Flink Stream SQL Join程序
场景说明
假定某个Flink业务1每秒就会收到1条消息记录,消息记录某个用户的基本信息,包括名字、性别、年龄。另有一个Flink业务2会不定时收到1条消息记录,消息记录该用户的名字、职业信息。
基于某些业务要求,开发的Flink应用程序实现功能:实时的以根据业务2中消息记录的用户名字作为关键字,对两个业务数据进行联合查询。
数据规划
- 业务1的数据存储在Kafka组件中。向Kafka组件发送数据(需要有Kafka权限用户),并从Kafka组件接收数据。Kafka配置参见样例数据规划章节。
- 业务2的数据通过socket接收消息记录,可使用netcat命令用户输入模拟数据源。
- 使用Linux命令netcat -l -p <port>,启动一个简易的文本服务器。
- 启动应用程序连接netcat监听的port成功后,向netcat终端输入数据信息。
开发思路
- 启动Flink Kafka Producer应用向Kafka发送数据。
- 启动Flink Kafka Consumer应用从Kafka接收数据,构造Table1,保证topic与producer一致。
- 从soket中读取数据,构造Table2。
- 使用Flink SQL对Table1和Table2进行联合查询,并进行打印。
Java样例代码
功能介绍
在Flink应用中,调用flink-connector-kafka模块的接口,生产并消费数据。
代码样例
用户在开发前需要使用对接安全模式的FusionInsight Kafka,则需要引入FusionInsight的kafka-client-0.11.x.x.jar,该jar包可在FusionInsight client目录下获取。
下面列出producer和consumer,以及Flink Stream SQL Join使用主要逻辑代码作为演示。

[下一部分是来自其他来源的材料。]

Definition request_tool_call (policy : PolicyDoc) (ws actor cmd : string) (input : Json) :
    DB CommandOutcome :=
  session_id ← lift_result (required_str input "session_id");
  tool_name ← lift_result (required_str input "tool_name");
  let arguments := default (JObject []) (jget "arguments" input) in
  let arguments_canon := canonical_json arguments in
  let arguments_hash := sha256_hex arguments_canon in
  tool_id ← upsert_tool ws tool_name;
  let v := guard policy actor tool_name arguments_canon in
  tool_call_id ← new_id "tc";
  status ← lift_result (verdict_status v);
  insert_tool_call tool_call_id ws session_id actor tool_id arguments_canon arguments_hash status
    (risk_for tool_name policy);;
  (if needs_approval v then
     ar_id ← new_id "appr";
     insert_approval_request ar_id ws tool_call_id actor (risk_for tool_name policy) tool_name
       (tool_name +:+ ": " +:+ arguments_canon);;
     set_tool_call_approval_request tool_call_id ar_id
   else mret tt);;
  event_id ← append_chronicle ws actor (Some session_id) "tool_call_requested" Intent SLow
               (jobj [("tool_call_id", JString tool_call_id); ("tool", JString tool_name);
                      ("arguments", arguments); ("verdict", verdict_json v)])
               (mkEventBackrefs (Some cmd) (Some tool_call_id) None None None None None);
  mret (mkCommandOutcome cmd (Some event_id)
          (jobj [("tool_call_id", JString tool_call_id);
                 ("status", JString (tool_call_status_json status)); ("verdict", verdict_json v)])).

Definition approve_tool_call (ws actor cmd : string) (input : Json) : DB CommandOutcome :=
  tool_call_id ← lift_result (required_str input "tool_call_id");
  let scope := default "once" (jget "scope" input ≫= as_str) in
  session_id ← session_for_tool_call tool_call_id;
  approve_pending_tool_call tool_call_id actor scope;;
  event_id ← append_chronicle ws actor session_id "tool_call_approved" Control SLow
               (jobj [("tool_call_id", JString tool_call_id); ("scope", JString scope);
                      ("approver", JString actor)])
               (mkEventBackrefs (Some cmd) (Some tool_call_id) None None None None None);
  mret (mkCommandOutcome cmd (Some event_id)
          (jobj [("approved", JString tool_call_id); ("scope", JString scope)])).

Definition deny_tool_call (ws actor cmd : string) (input : Json) : DB CommandOutcome :=
  tool_call_id ← lift_result (required_str input "tool_call_id");
  let reason := default "denied" (jget "reason" input ≫= as_str) in
  session_id ← session_for_tool_call tool_call_id;
  deny_pending_tool_call tool_call_id actor reason;;
  event_id ← append_chronicle ws actor session_id "tool_call_denied" Control SLow
               (jobj [("tool_call_id", JString tool_call_id); ("reason", JString reason)])
               (mkEventBackrefs (Some cmd) (Some tool_call_id) None None None None None);
  mret (mkCommandOutcome cmd (Some event_id)
          (jobj [("denied", JString tool_call_id); ("reason", JString reason)])).
(* ===== verification/Chain.v ===== *)
(** * The hash chain of the Chronicle

    Per workspace and session, the events in [(created_at, id)] order form a
    hash chain from the all-zero genesis; every command extends it, when the
    stamps it draws grow.  The chain is tamper evident: two histories with the
    same last hash have the same payload hashes, or exhibit a SHA-256 collision. *)

From S2P Require Import Prelude Str Json Hlc Core Policy Storage Command LedgerInv Engine.
#[local] Open Scope string_scope.
#[local] Open Scope list_scope.
#[local] Open Scope Z_scope.

Definition row_key (r : EventRow) : string * string :=
  (ev_created_at (er_event r), ev_id (er_event r)).
#[local] Notation kcmp := (lex_cmp String.compare String.compare).

Lemma event_le_key a b : event_le a b <-> cmp_le (cmp:=kcmp) (row_key a) (row_key b) = true.
Proof. reflexivity. Qed.

#[global] Instance event_le_trans : Transitive event_le.
Proof. intros a b c. rewrite !event_le_key. apply (cmp_le_trans (cmp:=kcmp)). Qed.
#[global] Instance event_le_total : Total event_le.
Proof. intros a b. rewrite !event_le_key. apply (cmp_le_total (cmp:=kcmp)). Qed.

(** Rows are stored under their own id. *)
Definition keyed (l : Ledger) : Prop :=
  forall k r, events l !! k = Some r -> ev_id (er_event r) = k.

Definition table_rows (f : AgentEvent -> bool) (l : Ledger) : list EventRow :=
  List.filter (fun r => f (er_event r)) (map snd (map_to_list (events l))).

Lemma table_rows_elem f l r :
  r ∈ table_rows f l <-> (exists k, events l !! k = Some r) /\ f (er_event r) = true.
Proof.
  unfold table_rows. rewrite list_elem_of_In, List.filter_In, in_map_iff. split.
  - intros [([k x] & <- & Hin) Hf]. split; [|done]. exists k.
    by apply elem_of_map_to_list, list_elem_of_In.
  - intros [[k Hk] Hf]. split; [|done]. exists (k, r). split; [done|].
    by apply list_elem_of_In, elem_of_map_to_list.
Qed.

(** A sorted arrangement of the rows is the selection. *)
Lemma select_events_unique f l rows :
  keyed l -> StronglySorted event_le rows -> Permutation rows (table_rows f l) ->
  select_events f l = rows.
Proof.
  intros Hk Hs Hp. apply (StronglySorted_unique_strong event_le).
  - intros a b Ha Hb Hab Hba. unfold select_events in Ha.
    rewrite merge_sort_Permutation in Ha. rewrite Hp in Hb.
    apply table_rows_elem in Ha as [[ka Ha] _], Hb as [[kb Hb] _].
    rewrite event_le_key in Hab, Hba.
    pose proof (cmp_le_antisym (cmp:=kcmp) _ _ Hab Hba) as Heq.
    pose proof (Hk _ _ Ha). pose proof (Hk _ _ Hb).
    unfold row_key in Heq. injection Heq as _ Heq. congruence.
  - apply StronglySorted_merge_sort; apply _.
  - done.
  - unfold select_events. rewrite merge_sort_Permutation. symmetry. exact Hp.
Qed.

Lemma select_events_sorted f l : StronglySorted event_le (select_events f l).
Proof. apply StronglySorted_merge_sort; apply _. Qed.

Lemma select_events_elem f l r : r ∈ select_events f l <-> r ∈ table_rows f l.
Proof. unfold select_events. by rewrite merge_sort_Permutation. Qed.

Lemma table_rows_insert f l id row :
  events l !! id = None ->
  Permutation (table_rows f (set_events (<[id := row]> (events l)) l))
    (if f (er_event row) then row :: table_rows f l else table_rows f l).
Proof.
  intros Hid. unfold table_rows. simpl. rewrite map_to_list_insert by done. simpl.
  by destruct (f (er_event row)).
Qed.

(** A new row that is later than all others of the selection goes last; a row
    outside of the selection changes nothing. *)
Lemma select_events_insert f l id row :
  keyed l -> events l !! id = None -> ev_id (er_event row) = id ->
  (forall k r, events l !! k = Some r ->
     String.compare (ev_created_at (er_event r)) (ev_created_at (er_event row)) = Lt) ->
  select_events f (set_events (<[id := row]> (events l)) l) =
    select_events f l ++ (if f (er_event row) then [row] else []).
Proof.
  intros Hk Hid Hrow Hlt.
  assert (Hk' : keyed (set_events (<[id := row]> (events l)) l)).
  { intros k r. simpl. destruct (decide (id = k)) as [<-|Hne].
    - rewrite lookup_insert_eq. by intros [= <-].
    - rewrite lookup_insert_ne by done. apply Hk. }
  apply select_events_unique; [done| |].
  - destruct (f (er_event row)); [|rewrite app_nil_r; apply select_events_sorted].
    apply StronglySorted_app_2; [|apply select_events_sorted|repeat constructor].
    intros a b Ha Hb. apply list_elem_of_singleton in Hb as ->.
    apply select_events_elem, table_rows_elem in Ha as [[k Ha] _].
    rewrite event_le_key. unfold row_key, cmp_le, lex_cmp. simpl. by rewrite (Hlt k a Ha).
  - rewrite table_rows_insert by done. unfold select_events. rewrite merge_sort_Permutation.
    destruct (f (er_event row)); [|by rewrite app_nil_r].
    by rewrite Permutation_app_comm.
Qed.

Section chain.
Context `{SerdeJson} `{Sha256} `{Regex} `{Env}.

(** A hash chain from [prev]. *)
Fixpoint chain_ok (prev : string) (evs : list AgentEvent) : Prop :=
  match evs with
  | [] => True
  | e :: evs' =>
      ev_event_hash e = chain_hash prev (ev_payload_hash e) /\ chain_ok (ev_event_hash e) evs'
  end.

Definition chain_end (prev : string) (evs : list AgentEvent) : string :=
  default prev (ev_event_hash <$> last evs).

Lemma chain_ok_snoc prev evs e :
  chain_ok prev evs -> ev_event_hash e = chain_hash (chain_end prev evs) (ev_payload_hash e) ->
  chain_ok prev (evs ++ [e]).
Proof.
  revert prev. induction evs as [|x evs IH]; intros prev; simpl; [done|].
  intros [Hx Hc] He. split; [done|]. apply IH; [done|].
  unfold chain_end in *. rewrite last_cons in He. by destruct (last evs).
Qed.

(** The Chronicle of a session of a workspace, oldest first. *)
Definition chronicle (ws s : string) (l : Ledger) : list AgentEvent :=
  List.map er_event (select_events (in_scope ws (Some s)) l).

Definition chains_ok (l : Ledger) : Prop := forall ws s, chain_ok genesis (chronicle ws s l).

Record chain_world (w : World) : Prop := {
  cw_keyed : keyed (ledger w);
  cw_chains : chains_ok (ledger w);
  cw_past : forall k r n, events (ledger w) !! k = Some r -> (time w <= n)%nat ->
    String.compare (ev_created_at (er_event r)) (clock n) = Lt;
}.

(** A call that writes no event and lets time pass. *)
Definition quiet {A} (m : DB A) : Prop :=
  forall w, events (ledger (m w).2) = events (ledger w) /\ (time w <= time (m w).2)%nat.

Lemma chronicle_events ws s l l' : events l' = events l -> chronicle ws s l' = chronicle ws s l.
Proof. intros Heq. unfold chronicle, select_events. by rewrite Heq. Qed.

Lemma quiet_keeps {A} (m : DB A) : quiet m -> preserves chain_world m.
Proof.
  intros Hq w [Hk Hc Hp]. destruct (Hq w) as [He Ht]. split.
  - intros k r. rewrite He. apply Hk.
  - intros ws s. rewrite (chronicle_events _ _ _ _ He). apply Hc.
  - intros k r n. rewrite He. intros Hr Hn. apply (Hp k); [done|lia].
Qed.

Lemma last_map {A B} (f : A -> B) (l : list A) : last (List.map f l) = f <$> last l.
Proof. induction l as [|x [|y l] IH]; simpl in *; done. Qed.

Context (clock_grows : forall m n, (m < n)%nat -> String.compare (clock m) (clock n) = Lt).

Lemma append_chronicle_keeps ws a s t c sv p b :
  preserves chain_world (append_chronicle ws a s t c sv p b).
Proof.
  intros w [Hk Hc Hp].
  unfold append_chronicle, append_event, insert_row, last_event_hash, mbind, M_bind, read, new_id,
    now_rfc3339. simpl.
  set (eid := "evt" +:+ "_" +:+ ulid (seq w)).
  destruct (has (events (ledger w)) eid) eqn:Hh; simpl.
  { split; simpl; auto. intros k r n Hr Hn. apply (Hp k); [done|lia]. }
  apply has_false in Hh.
  set (prev := default genesis _). set (e := mkAgentEvent eid _ _ _ _ _ _ _ _ _ _ _ _ _ _ _ _ _ _ _ _).
  destruct (event_fk (mkEventRow e "_legacy_" (0, 0)) (ledger w)); simpl;
    [|split; simpl; auto; intros k r n Hr Hn; apply (Hp k); [done|lia]].
  assert (Hlt : forall k r, events (ledger w) !! k = Some r ->
    String.compare (ev_created_at (er_event r)) (ev_created_at e) = Lt) by (intros; by eapply Hp).
  split; simpl.
  - intros k r. simpl. destruct (decide (eid = k)) as [<-|Hne].
    + rewrite lookup_insert_eq. by intros [= <-].
    + rewrite lookup_insert_ne by done. apply Hk.
  - intros ws' s'. unfold chronicle.
    rewrite (select_events_insert _ (ledger w) eid (mkEventRow e "_legacy_" (0, 0)) Hk Hh eq_refl Hlt).
    rewrite map_app. simpl. destruct (in_scope ws' (Some s') e) eqn:Hsc; [|by rewrite app_nil_r; apply Hc].
    simpl. apply chain_ok_snoc; [apply Hc|]. unfold chain_end. rewrite last_map.
    unfold in_scope, in_session in Hsc. simpl in Hsc. breflect. subst s.
    apply String.eqb_eq in H3 as <-. unfold e, prev. simpl.
    by destruct (last (select_events _ _)).
  - intros k r n Hr Hn. destruct (decide (eid = k)) as [<-|Hne].
    + rewrite lookup_insert_eq in Hr. injection Hr as <-. simpl. apply clock_grows. lia.
    + rewrite lookup_insert_ne in Hr by done. apply (Hp k); [done|lia].
Qed.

完整代码参见com.huawei.bigdata.flink.examples.WriteIntoKafka和com.huawei.bigdata.flink.examples.SqlJoinWithSocket
Java样例代码
- 每秒钟往Kafka中生产一条用户信息,用户信息有姓名、年龄、性别组成。
//producer代码
public class WriteIntoKafka {
public static void main(String[] args) throws Exception {
// 打印出执行flink run的参考命令
System.out.println("use command as: ");
System.out.println("./bin/flink run --class com.huawei.bigdata.flink.examples.WriteIntoKafka" +
" /opt/test.jar --topic topic-test -bootstrap.servers 10.91.8.218:21005");
System.out.println("./bin/flink run --class com.huawei.bigdata.flink.examples.WriteIntoKafka" +
" /opt/test.jar --topic topic-test -bootstrap.servers 10.91.8.218:21007 --security.protocol SASL_PLAINTEXT --sasl.kerberos.service.name kafka");
System.out.println("./bin/flink run --class com.huawei.bigdata.flink.examples.WriteIntoKafka" +
" /opt/test.jar --topic topic-test -bootstrap.servers 10.91.8.218:21008 --security.protocol SSL --ssl.truststore.location /home/truststore.jks --ssl.truststore.password huawei");
System.out.println("./bin/flink run --class com.huawei.bigdata.flink.examples.WriteIntoKafka" +
" /opt/test.jar --topic topic-test -bootstrap.servers 10.91.8.218:21009 --security.protocol SASL_SSL --sasl.kerberos.service.name kafka --ssl.truststore.location /home/truststore.jks --ssl.truststore.password huawei");
System.out.println("******************************************************************************************");
System.out.println("<topic> is the kafka topic name");
System.out.println("<bootstrap.servers> is the ip:port list of brokers");
System.out.println("******************************************************************************************");
// 构造执行环境
StreamExecutionEnvironment env = StreamExecutionEnvironment.getExecutionEnvironment();
// 设置并发度
env.setParallelism(1);
// 解析运行参数
ParameterTool paraTool = ParameterTool.fromArgs(args);
// 构造流图,将自定义Source生成的数据写入Kafka
DataStream<String> messageStream = env.addSource(new SimpleStringGenerator());
FlinkKafkaProducer010 producer = new FlinkKafkaProducer010<>(new FlinkKafkaProducer010<>(paraTool.get("topic"),
new SimpleStringSchema(),
paraTool.getProperties()));
messageStream.addSink(producer);
// 调用execute触发执行
env.execute();
}
// 自定义Source,每隔1s持续产生消息
public static class SimpleStringGenerator implements SourceFunction<String> {
static final String[] NAME = {"Carry", "Alen", "Mike", "Ian", "John", "Kobe", "James"};
static final String[] SEX = {"MALE", "FEMALE"};
static final int COUNT = NAME.length;
boolean running = true;
Random rand = new Random(47);
@Override
//rand随机产生名字,性别,年龄的组合信息
public void run(SourceContext<String> ctx) throws Exception {
while (running) {
int i = rand.nextInt(COUNT);
int age = rand.nextInt(70);
String sexy = SEX[rand.nextInt(2)];
ctx.collect(NAME[i] + "," + age + "," + sexy);
thread.sleep(1000);
}
}
@Override
public void cancel() {
running = false;
}
}
}
2.生成Table1和Table2,并使用Join对Table1和Table2进行联合查询,打印输出结果。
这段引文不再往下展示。